-- Task details --
In the entries that follow, how many lines hold "ethertype"? Nothing but the number is expected.

-- Materials provided --

Lemma ip_mut (f : IP → IP) ip tcp :
  fields_ok ip → header_mut (mkHeader 14) f (with_headers ip tcp d) = with_headers (f ip) tcp d.
Proof.
  intros. unfold header_mut. rewrite ip_ref by done. unfold with_headers at 1. cbn [ptr].
  by rewrite splice_middle by (apply take14_length || done).
Qed.

Lemma tcp_mut (f : TCP → TCP) ip tcp :
  fields_ok tcp → header_mut (mkHeader 34) f (with_headers ip tcp d) = with_headers ip (f tcp) d.
Proof.
  intros. unfold header_mut. rewrite tcp_ref by done. unfold with_headers at 1. cbn [ptr].
  rewrite (app_assoc (take 14 d)), splice_middle; [|by rewrite length_app, take14_length, encode_ip_length|done].
  by rewrite <-app_assoc.
Qed.

(** The headers a buffer has. *)
Lemma with_headers_id :
  with_headers (header_ref (mkHeader 14) d) (header_ref (mkHeader 34) d) d = d.
Proof.
  unfold with_headers. rewrite !encode_header_ref by (done || (unfold in_range; simpl; lia)).
  unfold header_slice. cbn [ptr].
  rewrite (app_assoc (slice 14 _ d)). change (size_of IP) with 20%nat. change (size_of TCP) with 20%nat.
  rewrite <-(slice_app 14 20 20). unfold slice.
  rewrite <-(drop_drop d 40 14 : drop 40 (drop 14 d) = drop 54 d), take_drop. apply take_drop.
Qed.

Lemma with_headers_drop ip tcp n : (54 ≤ n)%nat → drop n (with_headers ip tcp d) = drop n d.
Proof.
  intros Hn. unfold with_headers. rewrite !app_assoc. rewrite drop_app_ge;
    rewrite !length_app, take14_length, encode_ip_length, encode_tcp_length; [|simpl; lia].
  rewrite drop_drop. f_equal. simpl. lia.
Qed.
End with_headers.

(** ** What a segment is *)

(** Segment [s] carries the payload of [pk] from [off] on; [ofs] is the size of
    all headers. *)
Record is_segment `{Target} (pk : Packet) (ofs off : Z) (s : Packet) : Prop := {
  sg_length : ofs < p_length s;
  sg_eth : take 14 (p_data s) = take 14 (p_data pk);
  sg_ip : ∃ c, ip_of s = Ipv4.set_checksum c (Ipv4.set_total_length (p_length s - 14) (ip_of pk));
  sg_ip_ok : Ipv4.checksum_ok (ip_of s) = Ok true;
  sg_tcp : ∃ c, l4_of TCP s =
    Tcp.set_checksum c (Tcp.set_seq (u32 (Tcp.seq (l4_of TCP pk) + off)) (l4_of TCP pk));
  sg_omitted : omitted TCP s;
  sg_options : slice 54 (Z.to_nat ofs - 54) (p_data s) = slice 54 (Z.to_nat ofs - 54) (p_data pk);
  sg_payload : slice (Z.to_nat ofs) (Z.to_nat (p_length s - ofs)) (p_data s)
             = slice (Z.to_nat (ofs + off)) (Z.to_nat (p_length s - ofs)) (p_data pk);
}.
Lemma range_test port :
  (port <? port_min f) || (port >? port_max f) = negb (bool_decide (port_min f ≤ port ≤ port_max f)).
Proof.
  destruct (Z.ltb_spec port (port_min f)), (Z.gtb_spec port (port_max f)); case_bool_decide; simpl; lia.
Qed.

Lemma flow_match_ports :
  Ethernet.ethertype (eth_of p) = Ethernet.TYPE_IPV4 → Ipv4.ihl (ip_of p) ≤ 5 →
  (0 < ip f → by_dir (dir f) (Ipv4.src (ip_of p)) (Ipv4.dst (ip_of p)) = ip f) →
  (0 < protocol f → Ipv4.protocol (ip_of p) = protocol f) →
  decides
    (if protocol f =? Ipv4.PROTOCOL_TCP then
       tcp ← from_mem (p_data p) (size_of Eth + size_of IP);
       let tcp := header_ref (T:=TCP) tcp (p_data p) in
       let port := by_dir (dir f) (Tcp.src_port tcp) (Tcp.dst_port tcp) in
       if (port <? port_min f) || (port >? port_max f) then Ok false else Ok true
     else if protocol f =? Ipv4.PROTOCOL_UDP then
       udp ← from_mem (p_data p) (size_of Eth + size_of IP);
       let udp := header_ref (T:=UDP) udp (p_data p) in
       let port := by_dir (dir f) (Udp.src_port udp) (Udp.dst_port udp) in
       if (port <? port_min f) || (port >? port_max f) then Ok false else Ok true
     else Ok true) (matches f p).
Proof.
  intros He Hi Ha Hp.
  destruct (Z.eqb_spec (protocol f) Ipv4.PROTOCOL_TCP) as [Ht|Ht];
    [|destruct (Z.eqb_spec (protocol f) Ipv4.PROTOCOL_UDP) as [Hu|Hu]].
  - rewrite (from_mem_data p Hwf (T:=TCP)) by (simpl; lia). cbn [mbind outcome_bind].
    change (header_ref (mkHeader (size_of Eth + size_of IP)) (p_data p)) with (l4_of TCP p).
    rewrite range_test. exists (bool_decide (port_min f ≤ by_dir (dir f) (Tcp.src_port (l4_of TCP p)) (Tcp.dst_port (l4_of TCP p)) ≤ port_max f)).
    split; [by case_bool_decide|]. rewrite bool_decide_eq_true. split; [|intros [_ _ _ Hx _]; by apply Hx].
    intros Hr. split; try done. by rewrite Ht.
  - rewrite (from_mem_data p Hwf (T:=UDP)) by (simpl; lia). cbn [mbind outcome_bind].
    change (header_ref (mkHeader (size_of Eth + size_of IP)) (p_data p)) with (l4_of UDP p).
    rewrite range_test. exists (bool_decide (port_min f ≤ by_dir (dir f) (Udp.src_port (l4_of UDP p)) (Udp.dst_port (l4_of UDP p)) ≤ port_max f)).
    split; [by case_bool_decide|]. rewrite bool_decide_eq_true. split; [|intros [_ _ _ _ Hx]; by apply Hx].
    intros Hr. by split.
  - exists true. split; [done|]. split; [|done]. intros _. by split.
Qed.

Lemma flow_match_decides : decides (flow_match p f) (matches f p).
Proof.
  unfold flow_match. rewrite (from_mem_data p Hwf (T:=Eth)) by (simpl; lia). cbn [mbind outcome_bind].
  change (header_ref (mkHeader 0) (p_data p)) with (eth_of p).
  destruct (Z.eqb_spec (Ethernet.ethertype (eth_of p)) Ethernet.TYPE_IPV4) as [He|He];
    [|by apply decides_false; intros [[? _] _ _ _ _]]. cbn [negb].
  rewrite (from_mem_data p Hwf (T:=IP)) by (simpl; lia). cbn [mbind outcome_bind].
  change (header_ref (mkHeader (size_of Eth)) (p_data p)) with (ip_of p).
  destruct (Z.gtb_spec (Ipv4.ihl (ip_of p)) 5) as [Hi|Hi];
    [apply decides_false; intros [[_ ?] _ _ _ _]; lia|].
  destruct (Z.gtb_spec (ip f) 0) as [Ha0|Ha0]; cbn [andb];
    [destruct (Z.eqb_spec (by_dir (dir f) (Ipv4.src (ip_of p)) (Ipv4.dst (ip_of p))) (ip f)) as [Ha|Ha];
     cbn [negb]; [|by apply decides_false; intros [_ Hx _ _ _]; apply Ha, Hx]|].
  all: (destruct (Z.gtb_spec (protocol f) 0) as [Hp0|Hp0]; cbn [andb];
    [destruct (Z.eqb_spec (Ipv4.protocol (ip_of p)) (protocol f)) as [Hp|Hp];
     cbn [negb]; [|by apply decides_false; intros [_ _ Hx _ _]; apply Hp, Hx]|]).
  all: apply flow_match_ports; try done; lia.
Qed.
End flow_match.

(** ** Split: where packets go *)

(** The first flow that matches decides; no match: the default output. *)
Inductive routes (ports : Ports) (default : link_id) (p : Packet) : list Flow → link_id → Prop :=
  | routes_default : routes ports default p [] default
  | routes_here f fs l :
      matches f p → App.output ports !! label f = Some l → routes ports default p (f :: fs) l
  | routes_next f fs l :
      ¬ matches f p → routes ports default p fs l → routes ports default p (f :: fs) l.
(* ===== verification/DelayQueue.v ===== *)
(** * qos.rs: the delay queue and the apps Latency and Jitter

    Both apps put packets in a queue in which an entry [Delay ttx] holds back
    the packets behind it until the time [ttx]. *)

From Stdlib Require Import Floats.SpecFloat Sorting.Sorted.
From stdpp Require Import sorting.
From S2P Require Import Prelude Bytes Lib Packet App Qos.
From S2P Require Link.
#[local] Open Scope Z_scope.

Inductive DelayedPacket : Type :=
  | Delay (ttx : Z)
  | Pkt (p : loc).

(** [VecDeque]: its front is the head of the list. *)
Record DelayQueue : Type := mkDelayQueue {
  packets : list DelayedPacket;
  capacity : Z
}.

Definition new (capacity : Z) : DelayQueue := mkDelayQueue [] capacity.
Definition full (q : DelayQueue) : bool := Z.of_nat (length (packets q)) >=? capacity q.
Definition empty (q : DelayQueue) : bool := match packets q with [] => true | _ => false end.

Definition peek (q : DelayQueue) : outcome DelayedPacket :=
  match packets q with
  | entry :: _ => Ok entry
  | [] => Panic "Queue underflow."
  end.

Definition push_back (entry : DelayedPacket) (q : DelayQueue) : outcome DelayQueue :=
  if full q then Panic "Queue overflow."
  else Ok (mkDelayQueue (packets q ++ [entry]) (capacity q)).
Definition enqueue_delay (ttx : Z) : DelayQueue → outcome DelayQueue := push_back (Delay ttx).
Definition enqueue_packet (p : loc) : DelayQueue → outcome DelayQueue := push_back (Pkt p).

Definition pop_front (q : DelayQueue) : DelayQueue := mkDelayQueue (tail (packets q)) (capacity q).

Definition need_tx (q : DelayQueue) : ST World (bool * DelayQueue) :=
  entry ← lift (peek q);
  match entry with
  | Pkt _ => mret (true, q)
  | Delay ttx =>
      t ← now;
      if t >=? ttx then mret (true, pop_front q) else mret (false, q)
  end.

Definition dequeue_packet (q : DelayQueue) : outcome (loc * DelayQueue) :=
  match packets q with
  | Pkt p :: _ => Ok (p, pop_front q)
  | Delay _ :: _ => Panic "Expected packet."
  | [] => Panic "Queue underflow."
  end.

(** impl Drop for DelayQueue: while !self.empty() *)
Fixpoint drop_loop (fuel : nat) (q : DelayQueue) : ST World DelayQueue :=
  if empty q then mret q
  else
    match fuel with
    | O => no_fuel
    | S fuel =>
        entry ← lift (peek q);
        match entry with
        | Pkt _ =>
            '(p, q) ← lift (dequeue_packet q);
            on_mem (free p);;
            drop_loop fuel q
        | Delay _ => drop_loop fuel (pop_front q)
        end
    end.
Definition drop (q : DelayQueue) : ST World DelayQueue := drop_loop (length (packets q)) q.

(** pull of both apps: while !queue.empty() && queue.need_tx() *)
Fixpoint forward_due (fuel : nat) (output : link_id) (q : DelayQueue) : ST World DelayQueue :=
  if empty q then mret q
  else
    '(b, q) ← need_tx q;
    if (b : bool) then
      match fuel with
      | O => no_fuel
      | S fuel =>
          '(p, q) ← lift (dequeue_packet q);
          link_transmit output p;;
          forward_due fuel output q
      end
    else mret q.

Definition pull_queue (ports : Ports) (q : DelayQueue) : ST World DelayQueue :=
  output ← port "output" (output ports);
  borrow_mut output;;
  q ← forward_due (length (packets q)) output q;
  release output;;
  mret q.

(** ** Latency *)

Record Latency : Type := mkLatency { conf_ms : Z; conf_capacity : Z }.
Record LatencyApp : Type := mkLatencyApp { ms : Z; lat_queue : DelayQueue }.

Definition Latency_new (conf : Latency) : LatencyApp :=
  mkLatencyApp (conf_ms conf) (new (conf_capacity conf)).

(** while !link::empty(&input) && !queue.full() *)
Definition enqueue_batch (input : link_id) (q : DelayQueue) : ST World DelayQueue :=
  while_st (Z.to_nat Link.LINK_MAX_PACKETS)
    (λ q, b ← link_empty input; mret (negb b && negb (full q)))
    (λ q, p ← link_receive input; lift (enqueue_packet p q)) q.

Definition latency_push (app : LatencyApp) (ports : Ports) : ST World LatencyApp :=
  input ← port "input" (input ports);
  borrow_mut input;;
  let queue := lat_queue app in
  b ← link_empty input;
  queue ← (if negb b && negb (full queue) then
             t ← now;
             ttx ← lift (instant_add t (ms app * 1000000));
             lift (enqueue_delay ttx queue)
           else mret queue);
  queue ← enqueue_batch input queue;
  release input;;
  mret (mkLatencyApp (ms app) queue).

Definition latency_pull (app : LatencyApp) (ports : Ports) : ST World LatencyApp :=
  queue ← pull_queue ports (lat_queue app);
  mret (mkLatencyApp (ms app) queue).

#[export] Instance LatencyApp_App : App LatencyApp := {|
  has_pull _ := true;
  pull := latency_pull;
  has_push _ := true;
  push := latency_push;
  has_stop _ := false;
  stop := no_stop
|}.

(** ** Jitter *)

Record Jitter : Type := mkJitter {
  jit_ms : Z; conf_strength : f64; conf_reorder : bool; jit_capacity : Z
}.
Record JitterApp : Type := mkJitterApp {
  us : f64; strength : f64; reorder : bool; jit_queue : DelayQueue
}.

Definition Jitter_new (conf : Jitter) : JitterApp :=
  mkJitterApp (f64_mul (f64_of_Z (jit_ms conf)) (f64_of_Z 1000)) (conf_strength conf)
    (conf_reorder conf) (new (jit_capacity conf)).

(** [x as u64]: truncated, saturating; NaN gives 0. *)
Definition f64_as_u64 (x : f64) : Z :=
  match x with
  | S754_zero _ | S754_nan => 0
  | S754_infinity s => if s then 0 else 18446744073709551615
  | S754_finite s m e =>
      if s then 0 else Z.min 18446744073709551615 (Z.shiftl (Zpos m) e)
  end.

-- Answer space --
2